In 1993, Dyson Ltd introduced a revolutionary new vacuum cleaner to the UK market. This was the bagless Dual Cyclone cleaner which employed the cyclonic technology invented by James Dyson. The most notable feature of this new product was that the collection bin was made from clear plastic, which allowed the user to see the dirt collected by the cleaner. Annual sales of this popular product in the UK increased from £3 million in 1993 to £60 million in 1996. During this period, 1993-1996, Dyson held monopoly in the sale of bagless cleaners having a transparent bin in the UK.
In December 1996, Notery Ltd (a company owned by James Dyson) applied to register the following trade mark in respect of, amongst other goods, vacuum cleaners:
“The mark consists of a transparent bin or collection chamber forming part of the external surface of a vacuum cleaner as shown in the representation”, the representation being an illustration of the Dual Cyclone cleaner.
The UK Office raised objections to the mark under Sections 3(1)(a), (b) and (c) of the 1994 Trade Marks Act.

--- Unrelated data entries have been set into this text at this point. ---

Lemma hex_ascii b : is_ascii (hex b) = true.
Proof.
  unfold is_ascii, hex. induction b as [|c b IH]; [done|]. cbn [flat_map]. rewrite forallb_app, IH, andb_true_r.
  destruct (byte_nibbles c) as [Ha Hb]. unfold hex_byte. cbn [forallb].
  pose proof (hex_digit_char _ Ha) as H1. pose proof (hex_digit_char _ Hb) as H2. unfold is_hex_char in *.
  rewrite orb_true_iff, !in_range_spec in H1, H2. rewrite !andb_true_iff, !N.ltb_lt. lia.
Qed.

Lemma match_hex64_hex l : length l = 32%nat → match_hex64 (hex l) = true.
Proof. intros H. unfold match_hex64. by rewrite length_hex, H, hex_chars. Qed.

Lemma unhex_hex l : unhex (hex l) = Some l.
Proof.
  unfold hex. induction l as [|b l IH]; [done|].
  cbn [flat_map]. unfold hex_byte at 1. cbn [app unhex].
  destruct (byte_nibbles b). rewrite !unhex_hex_digit by done. simpl.
  replace (Byte.to_N b / 16 * 16 + Byte.to_N b mod 16)%N with (Byte.to_N b).
  - rewrite IH. simpl. by rewrite byte_of_to_N.
  - rewrite N.mul_comm. apply N.div_mod'.
Qed.

Lemma hex_inj l k : hex l = hex k → l = k.
Proof. intros H. apply (f_equal unhex) in H. rewrite !unhex_hex in H. by injection H. Qed.

(** ** Decimal text: [str(int)] *)

Fixpoint uint_str (d : Decimal.uint) : pystr :=
  match d with
  | Decimal.Nil => []
  | Decimal.D0 d => 48%N :: uint_str d
  | Decimal.D1 d => 49%N :: uint_str d
  | Decimal.D2 d => 50%N :: uint_str d
  | Decimal.D3 d => 51%N :: uint_str d
  | Decimal.D4 d => 52%N :: uint_str d
  | Decimal.D5 d => 53%N :: uint_str d
  | Decimal.D6 d => 54%N :: uint_str d
  | Decimal.D7 d => 55%N :: uint_str d
  | Decimal.D8 d => 56%N :: uint_str d
  | Decimal.D9 d => 57%N :: uint_str d
  end.

Definition digit_cons (c : N) (d : Decimal.uint) : Decimal.uint :=
  match c with
  | 48 => Decimal.D0 d | 49 => Decimal.D1 d | 50 => Decimal.D2 d | 51 => Decimal.D3 d
  | 52 => Decimal.D4 d | 53 => Decimal.D5 d | 54 => Decimal.D6 d | 55 => Decimal.D7 d
  | 56 => Decimal.D8 d | _ => Decimal.D9 d
  end%N.

Definition str_uint (s : pystr) : Decimal.uint := foldr digit_cons Decimal.Nil s.

Definition is_digit (c : N) : bool := in_range 48 57 c.

Definition nat_str (n : N) : pystr := uint_str (N.to_uint n).
(** [str(z)] *)
Definition int_str (z : Z) : pystr :=
  if (z <? 0)%Z then 45%N :: nat_str (Z.to_N (- z)) else nat_str (Z.to_N z).

Lemma str_uint_str d : str_uint (uint_str d) = d.
Proof. induction d; simpl; unfold str_uint in *; by rewrite ?IHd. Qed.

Lemma uint_str_digits d : forallb is_digit (uint_str d) = true.
Proof. by induction d. Qed.

Lemma nat_str_digits n : forallb is_digit (nat_str n) = true.
Proof. apply uint_str_digits. Qed.

Lemma nat_str_value n : N.of_uint (str_uint (nat_str n)) = n.
Proof. unfold nat_str. rewrite str_uint_str. apply DecimalN.Unsigned.of_to. Qed.

(** No leading zero: the text starts with 0 only for zero itself. *)
Lemma nat_str_head n :
  nat_str n = [48%N] ∧ n = 0%N ∨
  ∃ c s, nat_str n = c :: s ∧ is_digit c = true ∧ c ≠ 48%N.
Proof.
  unfold nat_str. pose proof (DecimalN.Unsigned.to_of (N.to_uint n)) as H.
  rewrite DecimalN.Unsigned.of_to in H. pose proof (DecimalN.Unsigned.of_to n) as Hn.
  destruct (N.to_uint n) as [|d|d|d|d|d|d|d|d|d|d] eqn:E.
  - by rewrite <-Hn in E.
  - assert (d = Decimal.Nil) as ->; [|left; by split].
    revert H. clear. unfold Decimal.unorm. intros H.
    assert (Decimal.nzhead (Decimal.D0 d) ≠ Decimal.D0 d).
    { intros H'. cbn in H'. pose proof (DecimalFacts.nzhead_nonzero d d). by apply H0. }
    destruct (Decimal.nzhead (Decimal.D0 d)); try congruence.
  - right; by eexists _, _.
  - right; by eexists _, _.
  - right; by eexists _, _.
  - right; by eexists _, _.
  - right; by eexists _, _.
  - right; by eexists _, _.
  - right; by eexists _, _.
  - right; by eexists _, _.
  - right; by eexists _, _.
Qed.

Lemma nat_str_inj n m : nat_str n = nat_str m → n = m.
Proof. intros H. by rewrite <-(nat_str_value n), H, nat_str_value. Qed.

(** ** Blanks: [str.isspace], [str.strip] *)

Definition py_isspace (c : N) : bool :=
  in_range 9 13 c || in_range 28 32 c || in_range 8192 8202 c ||
  existsb (N.eqb c) [133; 160; 5760; 8232; 8233; 8239; 8287; 12288]%N.

Fixpoint lstrip (s : pystr) : pystr :=
  match s with c :: s' => if py_isspace c then lstrip s' else s | [] => [] end.
Definition strip (s : pystr) : pystr := rev (lstrip (rev (lstrip s))).

Lemma strip_nonblank s : forallb (λ c, negb (py_isspace c)) s = true → strip s = s.
Proof.
  assert (∀ t, forallb (λ c, negb (py_isspace c)) t = true → lstrip t = t) as Hl.
  { intros [|c t]; [done|]. cbn [forallb lstrip]. by destruct (py_isspace c). }
  intros Hs. unfold strip. rewrite (Hl s Hs), Hl; [apply rev_involutive|].
  rewrite forallb_forall in *. intros c Hc. apply Hs. by apply in_rev.
Qed.

Lemma digit_nonblank s : forallb is_digit s = true → forallb (λ c, negb (py_isspace c)) s = true.
Proof.
  rewrite !forallb_forall. intros Hs c Hc. specialize (Hs c Hc). unfold is_digit in Hs.
  apply in_range_spec in Hs. unfold py_isspace. rewrite negb_true_iff, !orb_false_iff.
  repeat split; try (rewrite <-not_true_iff_false, in_range_spec; lia).
  cbn [existsb]. rewrite !orb_false_iff, !N.eqb_neq. split_and!; lia || done.
Qed.

(** [bytes.fromhex(s)]: pairs of digits of either case, ASCII blanks between
    the pairs. *)
Definition is_ascii_space (c : N) : bool := in_range 9 13 c || (c =? 32)%N.
Fixpoint fromhex (s : pystr) : option bytes :=
  match s with
  | [] => Some []
  | c :: s1 =>
    if is_ascii_space c then fromhex s1
    else match s1 with
         | d :: s2 => a ← unhex_digit c; b ← unhex_digit d; r ← fromhex s2; Some (byte_of_N (a * 16 + b) :: r)
         | [] => None
         end
  end.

These objections were maintained at a Hearing, in the face of a broad body of evidence, put forward by the applicant, to establish acquired distinctiveness. The applicant appealed to the High Court.

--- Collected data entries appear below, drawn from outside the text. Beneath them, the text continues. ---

(** The rest of a string literal after the opening quote, strict mode. *)
Fixpoint scanstring (fuel : nat) (s : pystr) : option (pystr * pystr) :=
  match fuel, s with
  | S f, c :: s1 =>
    if (c =? 34)%N then Some ([], s1)
    else if (c =? 92)%N then
      match s1 with
      | [] => None
      | e :: s2 =>
        if (e =? 117)%N then
          '(n, r) ← read_hex4 s2;
          match is_hi n, r with
          | true, a :: b :: r1 =>
            if (a =? 92)%N && (b =? 117)%N then
              '(n2, r2) ← read_hex4 r1;
              if is_lo n2
              then cons_str (0x10000 + (n - 0xD800) * 1024 + (n2 - 0xDC00))%N (scanstring f r2)
              else cons_str n (scanstring f r)
            else cons_str n (scanstring f r)
          | _, _ => cons_str n (scanstring f r)
          end
        else x ← unescape e; cons_str x (scanstring f s2)
      end
    else if (c <? 32)%N then None
    else cons_str c (scanstring f s1)
  | _, _ => None
  end.

Fixpoint span_digits (s : pystr) : pystr * pystr :=
  match s with
  | c :: s' => if is_digit c then let '(d, r) := span_digits s' in (c :: d, r) else ([], s)
  | [] => ([], [])
  end.

(** The optional fraction and exponent of a number. *)
Definition read_frac (r : pystr) : pystr * pystr :=
  match r with
  | c :: t =>
    if (c =? 46)%N then
      match span_digits t with ([], _) => ([], r) | (d, t') => (c :: d, t') end
    else ([], r)
  | [] => ([], r)
  end.

Definition read_exp (r : pystr) : pystr * pystr :=
  match r with
  | c :: t =>
    if (c =? 101)%N || (c =? 69)%N then
      let '(sg, t1) := match t with
        | g :: t1 => if (g =? 43)%N || (g =? 45)%N then ([g], t1) else ([], t)
        | [] => ([], t)
        end in
      match span_digits t1 with ([], _) => ([], r) | (d, t') => (c :: sg ++ d, t') end
    else ([], r)
  | [] => ([], r)
  end.

Definition read_sign (s : pystr) : bool * pystr :=
  match s with
  | c :: t => if (c =? 45)%N then (true, t) else (false, s)
  | [] => (false, s)
  end.

(** [0|[1-9]\d*] *)
Definition read_int (s : pystr) : pystr * pystr :=
  match s with
  | c :: t => if (c =? 48)%N then ([c], t) else span_digits s
  | [] => ([], s)
  end.

Definition read_num (s : pystr) : option (json * pystr) :=
  let '(neg, s1) := read_sign s in
  let '(ds, r) := read_int s1 in
  match ds with
  | [] => None
  | _ =>
    let '(fr, r1) := read_frac r in
    let '(ex, r2) := read_exp r1 in
    match fr, ex with
    | [], [] =>
      let n := Z.of_N (N.of_uint (str_uint ds)) in Some (JInt (if neg then - n else n)%Z, r2)
    | _, _ => Some (JFloat ((if neg then [45%N] else []) ++ ds ++ fr ++ ex), r2)
    end
  end.

Fixpoint strip_prefix (p s : pystr) : option pystr :=
  match p, s with
  | [], _ => Some s
  | a :: p, b :: s => if (a =? b)%N then strip_prefix p s else None
  | _, [] => None
  end.

Definition read_const (s : pystr) : option (json * pystr) :=
  match strip_prefix (u "null") s with Some r => Some (JNull, r) | None =>
  match strip_prefix (u "true") s with Some r => Some (JBool true, r) | None =>
  match strip_prefix (u "false") s with Some r => Some (JBool false, r) | None =>
  match strip_prefix (u "NaN") s with Some r => Some (JFloat (u "NaN"), r) | None =>
  match strip_prefix (u "Infinity") s with Some r => Some (JFloat (u "Infinity"), r) | None =>
  match strip_prefix (u "-Infinity") s with Some r => Some (JFloat (u "-Infinity"), r) | None =>
  read_num s end end end end end end.

(** Every two recursive calls drop at least one character, so twice the
    length of the input is fuel enough; running out refuses. *)
Fixpoint read_value (fuel : nat) (s : pystr) {struct fuel} : option (json * pystr) :=
  match fuel, s with
  | S f, c :: s1 =>
    if (c =? 34)%N then '(x, r) ← scanstring (length s1) s1; Some (JStr x, r)
    else if (c =? 91)%N then
      match skip_ws s1 with
      | d :: r =>
        if (d =? 93)%N then Some (JList [], r)
        else '(l, r) ← read_elems f (skip_ws s1); Some (JList l, r)
      | [] => None
      end
    else if (c =? 123)%N then
      match skip_ws s1 with
      | d :: r =>
        if (d =? 125)%N then Some (JObj [], r)
        else '(l, r) ← read_members f (skip_ws s1); Some (JObj l, r)
      | [] => None
      end
    else read_const s
  | _, _ => None
  end
with read_elems (fuel : nat) (s : pystr) {struct fuel} : option (list json * pystr) :=
  match fuel with
  | O => None
  | S f =>
    '(v, r) ← read_value f s;
    match skip_ws r with
    | c :: r1 =>
      if (c =? 44)%N then '(l, r2) ← read_elems f (skip_ws r1); Some (v :: l, r2)
      else if (c =? 93)%N then Some ([v], r1) else None
    | [] => None
    end
  end
with read_members (fuel : nat) (s : pystr) {struct fuel} : option (list (pystr * json) * pystr) :=
  match fuel, s with
  | S f, c :: s1 =>
    if (c =? 34)%N then
      '(k, r) ← scanstring (length s1) s1;
      match skip_ws r with
      | c1 :: r1 =>
        if (c1 =? 58)%N then
          '(v, r2) ← read_value f (skip_ws r1);
          match skip_ws r2 with
          | c2 :: r3 =>
            if (c2 =? 44)%N then '(l, r4) ← read_members f (skip_ws r3); Some ((k, v) :: l, r4)
            else if (c2 =? 125)%N then Some ([(k, v)], r3) else None
          | [] => None
          end
        else None
      | [] => None
      end
    else None
  | _, _ => None
  end.

(** [json.loads(s)] with the pairs of every object in order (what an
    [object_pairs_hook] receives); [None] is [JSONDecodeError]. *)
Definition loads (s : pystr) : option json :=
  '(v, r) ← read_value (2 * length s) (skip_ws s);
  match skip_ws r with [] => Some v | _ => None end.

(** Field access: the first pair with the key.  Without a hook Python keeps
    the last duplicate; the modelled readers are applied to objects whose
    keys are distinct. *)
Fixpoint lookup_item {A} (k : pystr) (l : list (pystr * A)) : option A :=
  match l with
  | [] => None
  | (k', v) :: l => if pystr_eqb k k' then Some v else lookup_item k l
  end.

(** ** Round trip *)

Lemma unhex_digit_mod n : unhex_digit (hex_digit (n mod 16)) = Some (n mod 16)%N.
Proof. by apply unhex_hex_digit, N.mod_lt. Qed.

Lemma read_hex4_hex4 n r : (n < 65536)%N → read_hex4 (hex4 n ++ r) = Some (n, r).
Proof.
  intros Hn. unfold hex4. cbn [app read_hex4]. rewrite !unhex_digit_mod. cbn [mbind option_bind].
  f_equal. f_equal.
  pose proof (N.div_mod' n 16) as E0. pose proof (N.div_mod' (n / 16) 16) as E1.
  pose proof (N.div_mod' (n / 256) 16) as E2. pose proof (N.div_mod' (n / 4096) 16) as E3.
  rewrite N.Div0.div_div in E1, E2, E3.
  change (16 * 16)%N with 256%N in E1. change (256 * 16)%N with 4096%N in E2.
  change (4096 * 16)%N with 65536%N in E3.
  rewrite (N.div_small n 65536) in E3 by done.
  set (a0 := (n mod 16)%N) in *. set (q1 := (n / 16)%N) in *. set (a1 := (q1 mod 16)%N) in *.
  set (q2 := (n / 256)%N) in *. set (a2 := (q2 mod 16)%N) in *.
  set (q3 := (n / 4096)%N) in *. set (a3 := (q3 mod 16)%N) in *. lia.
Qed.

The Court (Mr Justice Patten) ruled as follows:
The appeal was a review rather than a re-hearing, given that it involved errors of law and a dispute about the adequacy of the evidence filed by the applicant.
It was unnecessary to consider the Section 3(1)(a) objection separately. The Court only needed to answer a single question in relation to distinctiveness of origin, which is whether the sign is capable of distinguishing the goods of one undertaking from those of another in the mind of the consumer.

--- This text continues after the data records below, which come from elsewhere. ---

(* ===== verification/StateMachine.v ===== *)
(** * The recovery state machine, fault classification and security classes

    [tier1/state_machine.py] ([RecoveryState], [LEGAL_TRANSITIONS],
    [require_transition], [is_terminal], the blocking-idempotency states),
    [tier1/faults.py] ([classify_fault]) and [tier1/write_security_class.py]
    (the two execution policies).  The theorems describe the transition
    graph: which states free an idempotency key, through which states a
    contract must have passed, and that every automatic run is short. *)

From S2P Require Import Prelude PyStr.

(** ** States *)

Inductive RecoveryState : Type :=
  | PREPARING | PREPARED | EXECUTING | VERIFIED | FAILED
  | RECONCILIATION | ROLLING_BACK | ROLLED_BACK | ROLLBACK_FAILED | EXPIRED.

#[global] Instance RecoveryState_eq_dec : EqDecision RecoveryState.
Proof. solve_decision. Defined.

Definition state_eqb (s t : RecoveryState) : bool := bool_decide (s = t).

(** [state.value] *)
Definition state_value (s : RecoveryState) : pystr :=
  match s with
  | PREPARING => u "preparing"
  | PREPARED => u "prepared"
  | EXECUTING => u "executing"
  | VERIFIED => u "verified"
  | FAILED => u "failed"
  | RECONCILIATION => u "reconciliation"
  | ROLLING_BACK => u "rolling_back"
  | ROLLED_BACK => u "rolled_back"
  | ROLLBACK_FAILED => u "rollback_failed"
  | EXPIRED => u "expired"
  end.

Definition all_states : list RecoveryState :=
  [PREPARING; PREPARED; EXECUTING; VERIFIED; FAILED; RECONCILIATION;
   ROLLING_BACK; ROLLED_BACK; ROLLBACK_FAILED; EXPIRED].

(** [RecoveryState(value)]: [ValueError] for an unknown value. *)
Definition state_of_value (v : pystr) : result RecoveryState :=
  of_option (find (λ s, pystr_eqb (state_value s) v) all_states) ValueError.

(** ** Transitions *)

Record TransitionRule : Type := { manual_only : bool }.

Definition rule : option TransitionRule := Some {| manual_only := false |}.
Definition manual_rule : option TransitionRule := Some {| manual_only := true |}.

(** [LEGAL_TRANSITIONS.get(current, {}).get(target)] *)
Definition LEGAL_TRANSITIONS (current target : RecoveryState) : option TransitionRule :=
  match current, target with
  | PREPARING, PREPARED => rule
  | PREPARING, FAILED => rule
  | PREPARING, EXPIRED => rule
  | PREPARED, EXECUTING => rule
  | PREPARED, FAILED => rule
  | PREPARED, EXPIRED => rule
  | EXECUTING, VERIFIED => rule
  | EXECUTING, FAILED => rule
  | EXECUTING, RECONCILIATION => rule
  | VERIFIED, ROLLING_BACK => rule
  | ROLLING_BACK, ROLLED_BACK => rule
  | ROLLING_BACK, ROLLBACK_FAILED => rule
  | ROLLING_BACK, RECONCILIATION => rule
  | RECONCILIATION, VERIFIED => manual_rule
  | RECONCILIATION, FAILED => manual_rule
  | RECONCILIATION, ROLLING_BACK => manual_rule
  | RECONCILIATION, ROLLED_BACK => manual_rule
  | RECONCILIATION, ROLLBACK_FAILED => manual_rule
  | _, _ => None
  end.

(** [state in LEGAL_TRANSITIONS] *)
Definition has_transitions (s : RecoveryState) : bool :=
  existsb (λ t, if LEGAL_TRANSITIONS s t then true else false) all_states.

Definition require_transition (current target : RecoveryState) (manual : bool) : result () :=
  match LEGAL_TRANSITIONS current target with
  | None => Raise IllegalTransitionError
  | Some r => if manual_only r && negb manual then Raise IllegalTransitionError else Ok ()
  end.

Definition is_terminal (s : RecoveryState) : bool := negb (has_transitions s).

Definition BLOCKING_IDEMPOTENCY_STATES : list RecoveryState :=
  [PREPARING; PREPARED; EXECUTING; VERIFIED; RECONCILIATION; ROLLING_BACK; ROLLBACK_FAILED].

Definition blocks_fresh_idempotency_attempt (s : RecoveryState) : bool :=
  bool_decide (s ∈ BLOCKING_IDEMPOTENCY_STATES).

(** ** Fault classification *)

Inductive MutationBoundary : Type := BEFORE_SEND | DURING_SEND | AFTER_SEND | DURING_ROLLBACK.
Inductive EffectKnowledge : Type := PROVEN_NONE | VERIFIED_SUCCESS | AMBIGUOUS | VERIFIED_FAILURE.

#[global] Instance MutationBoundary_eq_dec : EqDecision MutationBoundary.
Proof. solve_decision. Defined.
#[global] Instance EffectKnowledge_eq_dec : EqDecision EffectKnowledge.
Proof. solve_decision. Defined.

Record FaultDecision : Type := {
  target_state : RecoveryState; automatic_retry : bool; manual_reconciliation : bool }.

Definition decision (t : RecoveryState) : FaultDecision :=
  {| target_state := t; automatic_retry := false; manual_reconciliation := false |}.

Definition classify_fault (boundary : MutationBoundary) (knowledge : EffectKnowledge) : FaultDecision :=
  if bool_decide (knowledge = AMBIGUOUS) then
    {| target_state := RECONCILIATION; automatic_retry := false; manual_reconciliation := true |}
  else if bool_decide (boundary = DURING_ROLLBACK) then
    if bool_decide (knowledge = VERIFIED_SUCCESS) then decision ROLLED_BACK else decision ROLLBACK_FAILED
  else if bool_decide (knowledge = VERIFIED_SUCCESS) then decision VERIFIED
  else decision FAILED.

(** ** Security classes *)

Inductive WriteSecurityClass : Type := STANDARD_SEALED_WRITE | HIGH_ASSURANCE_TIER1.

#[global] Instance WriteSecurityClass_eq_dec : EqDecision WriteSecurityClass.
Proof. solve_decision. Defined.

Definition security_class_value (c : WriteSecurityClass) : pystr :=
  match c with
  | STANDARD_SEALED_WRITE => u "standard_sealed_write"
  | HIGH_ASSURANCE_TIER1 => u "high_assurance_tier1"
  end.

(** [WriteSecurityClass(value)] *)
Definition security_class_of_value (v : pystr) : result WriteSecurityClass :=
  of_option (find (λ c, pystr_eqb (security_class_value c) v)
    [STANDARD_SEALED_WRITE; HIGH_ASSURANCE_TIER1]) ValueError.

(** An [ExecutionSecurityPolicy] is its class and whether it takes part in
    the witness protocol. *)
Record ExecutionSecurityPolicy : Type := {
  policy_class : WriteSecurityClass; participates_in_witness : bool }.

Definition HighAssuranceTier1ExecutionPolicy : ExecutionSecurityPolicy :=
  {| policy_class := HIGH_ASSURANCE_TIER1; participates_in_witness := true |}.
Definition StandardSealedExecutionPolicy : ExecutionSecurityPolicy :=
  {| policy_class := STANDARD_SEALED_WRITE; participates_in_witness := false |}.

Definition EXECUTION_POLICIES (c : WriteSecurityClass) : ExecutionSecurityPolicy :=
  match c with
  | HIGH_ASSURANCE_TIER1 => HighAssuranceTier1ExecutionPolicy
  | STANDARD_SEALED_WRITE => StandardSealedExecutionPolicy
  end.

(** ** Lemmas *)

Lemma state_of_value_value s : state_of_value (state_value s) = Ok s.
Proof. by destruct s. Qed.

Lemma state_value_inj s t : state_value s = state_value t → s = t.
Proof.
  intros E. pose proof (state_of_value_value s) as H. rewrite E, state_of_value_value in H.
  by injection H.
Qed.

Lemma state_value_in s (l : list RecoveryState) : state_value s ∈ state_value <$> l ↔ s ∈ l.
Proof.
  split; [|apply list_elem_of_fmap_2].
  by intros (t & ->%state_value_inj & Hs)%list_elem_of_fmap.
Qed.

Lemma security_class_of_value_value c : security_class_of_value (security_class_value c) = Ok c.
Proof. by destruct c. Qed.

Lemma state_value_ascii s : is_ascii (state_value s) = true.
Proof. by destruct s. Qed.

Lemma security_class_value_ascii c : is_ascii (security_class_value c) = true.
Proof. by destruct c. Qed.

(** One edge of the machine; [m] says whether the manual authority is used. *)
Definition edge (m : bool) (s t : RecoveryState) : Prop := require_transition s t m = Ok ().

Lemma edge_manual s t m : edge m s t → edge true s t.
Proof. unfold edge. by destruct m, s, t. Qed.

(** Histories: sequences of edges, each with its authority. *)
Inductive history : RecoveryState → list RecoveryState → RecoveryState → Prop :=
  | history_start s : history s [s] s
  | history_step s l t m t' : history s l t → edge m t t' → history s (l ++ [t']) t'.

(** A state that frees its idempotency key has no exit: a contract that
    stopped blocking never blocks again. *)
Lemma nonblocking_no_exit s t m :
  blocks_fresh_idempotency_attempt s = false → ¬ edge m s t.
Proof. unfold edge. by destruct s, t, m. Qed.

(** Distance to the end of an automatic run. *)
Definition rank (s : RecoveryState) : nat :=
  match s with
  | PREPARING => 6 | PREPARED => 5 | EXECUTING => 4 | VERIFIED => 3 | ROLLING_BACK => 2
  | RECONCILIATION | FAILED | ROLLED_BACK | ROLLBACK_FAILED | EXPIRED => 1
  end.

Lemma auto_edge_rank s t : edge false s t → (rank t < rank s)%nat.
Proof. unfold edge. destruct s, t; simpl; try done; lia. Qed.

Inductive auto_run : RecoveryState → nat → RecoveryState → Prop :=
  | auto_run_nil s : auto_run s 0 s
  | auto_run_cons s t r n : edge false s t → auto_run t n r → auto_run s (S n) r.

(** ** Properties *)

(** [C40] Every run of automatic transitions, from
    any state, takes at most five steps: only an authenticated manual
    resolution can prolong the life of a contract. *)
Theorem auto_run_bounded s n t : auto_run s n t → (n <= 5)%nat.
Proof.
  assert (∀ s n t, auto_run s n t → (n + rank t <= rank s)%nat) as H.
  { clear. intros s n t. induction 1 as [|s t r n He _ IH]; [lia|].
    apply auto_edge_rank in He. lia. }
  intros Hr. apply H in Hr. assert (1 <= rank t)%nat by (destruct t; simpl; lia).
  assert (rank s <= 6)%nat by (destruct s; simpl; lia). lia.
Qed.

(** A history from PREPARING that ends in a state with a possible
    real-world effect went through PREPARED and EXECUTING first. *)
Theorem effect_needs_executing l t :
  history PREPARING l t →
  t ∈ [EXECUTING; VERIFIED; RECONCILIATION; ROLLING_BACK; ROLLED_BACK; ROLLBACK_FAILED] →
  PREPARED ∈ l ∧ EXECUTING ∈ l.
Proof.
  intros H. remember PREPARING as s eqn:Es.
  assert (match t with
    | PREPARING => True
    | PREPARED => PREPARED ∈ l
    | FAILED | EXPIRED => True
    | _ => PREPARED ∈ l ∧ EXECUTING ∈ l
    end) as Hi.
  { induction H as [s|s l t m t' H IH He]; subst; [done|].
    specialize (IH eq_refl). unfold edge in He.
    destruct t, t', m; try discriminate He; try exact I; set_solver. }
  destruct t; set_solver.
Qed.

(** Every decision of the classifier is an edge the executor may take
    automatically, from EXECUTING on the forward path and from
    ROLLING_BACK on the rollback path; it never retries, and it asks for
    manual reconciliation exactly on an ambiguous effect. *)
Theorem classify_fault_sound b k :
  let d := classify_fault b k in
  edge false (if bool_decide (b = DURING_ROLLBACK) then ROLLING_BACK else EXECUTING) (target_state d) ∧
  automatic_retry d = false ∧
  (manual_reconciliation d = true ↔ k = AMBIGUOUS) ∧
  (target_state d = RECONCILIATION ↔ k = AMBIGUOUS).
Proof. by destruct b, k; vm_compute; repeat split; intros; try discriminate. Qed.

Lemma auto_run_bounded_witness :
  auto_run PREPARING 5 RECONCILIATION ∧ (5 <= 5)%nat.
Proof.
  assert (auto_run PREPARING 5 RECONCILIATION) as Hr.
  { apply (auto_run_cons _ PREPARED); [reflexivity|]. apply (auto_run_cons _ EXECUTING); [reflexivity|].
    apply (auto_run_cons _ VERIFIED); [reflexivity|]. apply (auto_run_cons _ ROLLING_BACK); [reflexivity|].
    apply (auto_run_cons _ RECONCILIATION); [reflexivity|]. constructor. }
  split; [exact Hr|exact (auto_run_bounded _ _ _ Hr)].
Defined.

Lemma effect_needs_executing_witness :
  PREPARED ∈ [PREPARING; PREPARED; EXECUTING; VERIFIED].
Proof.
  apply (effect_needs_executing [PREPARING; PREPARED; EXECUTING; VERIFIED] VERIFIED); [|in_list].
  apply (history_step _ [PREPARING; PREPARED; EXECUTING] EXECUTING false VERIFIED); [|reflexivity].
  apply (history_step _ [PREPARING; PREPARED] PREPARED false EXECUTING); [|reflexivity].
  apply (history_step _ [PREPARING] PREPARING false PREPARED); [constructor|reflexivity].
Defined.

i) Whether the descriptive nature of the sign is such as effectively to rob it of commercial distinctiveness; andii) Whether its use of ordinary descriptiveness (whether literal or graphic) is unfairly monopolistic.
Novelty in itself was insufficient to prevent the clear bin from being merely descriptive of the kind of cleaner it formed part of.
The goods in question, for the purposes of Section 3(1)(c), were bagless vacuum cleaners. The transparent bin claimed by the applicant indicated to the customer that he was buying such a bagless cleaner. In other words, it indicated the kind of product being purchased. It followed that the mark was correctly rejected under Section 3(1)(c).
The trade mark nature of the distinctive grilles or radiators of motor cars had long been a feature of the trade and the relevant public had come to recognise it as such. This was not the position with regard to features of vacuum cleaners in 1996.
Although it was unnecessary to decide the point, it was likely that the application would also have been rejected under Section 3(1)(c) because it would represent a monopoly in a feature that should be freely available for use by other manufacturers of bagless cleaners.
Where, at the relevant date, there is only one manufacturer of the particular type of goods, and therefore only one user of the mark, it must be seriously arguable that the test of distinctiveness as a trade mark can only be applied by discounting the links between the mark and the goods which exist solely because of the monopoly of position and the association it produces.
Having reviewed the applicant’s evidence of use, it was clear that, by 1996, the transparent bin had not been actively promoted by Dyson as a trade mark. Without such promotion, it was difficult to see how the clear bin could have come to be regarded in the minds of the public as a guarantee that the product was a Dyson product. On this basis, the Judge found that, in his view, the applicant’s evidence did not establish the level of acquired distinctiveness required to overcome a Section 3(1)(c) (and Section 3(1)(b)) objection.
However, it was possible that, under the test laid down in the Philips v Remington decision, the ECJ had envisaged a situation where a manufacturer, having a monopoly in a feature of a product, could establish the necessary degree of acquired distinctiveness, even in the absence of the promotion of the feature as a trade mark. For this reason, the Judge decided to put this point of law to the ECJ for a ruling.
It has long been established, under trade mark law, that the manufacturer of an entirely new, patented product should not only identify a trade mark under which to sell the product, but also coin a generic term for the product that can be used by competitors, once the period of patent protection expires. Although this has generally applied to word marks and their generic descriptors, there is no reason why the principle should not also apply to less traditional marks such as shape and/or get-up.
It appears that, in Germany, Dyson sells cyclonic technology based vacuum cleaners which do not have transparent bins. For some reason, German consumers prefer not to see the debris being collected. It is submitted that this non-transparent bin product should also have been launched by Dyson in the UK under a trade mark other than Dual Cyclone. Having done that, Dyson could then have run an advertising campaign emphasising the transparent bin feature of its Dual Cyclone product and its exclusive association with that brand.
Given the anti-monopolistic instincts of the English judiciary, it is by no means certain that even these steps would have led to the acceptance of Dyson’s transparent bin mark as a registrable trade mark. However, without, what could be viewed as a “generic”, non-transparent bin version of the cyclonic vacuum cleaner on the market, for the purposes of comparison, it was never likely that Dyson’s transparent bin feature would be accepted as a trade mark in this country.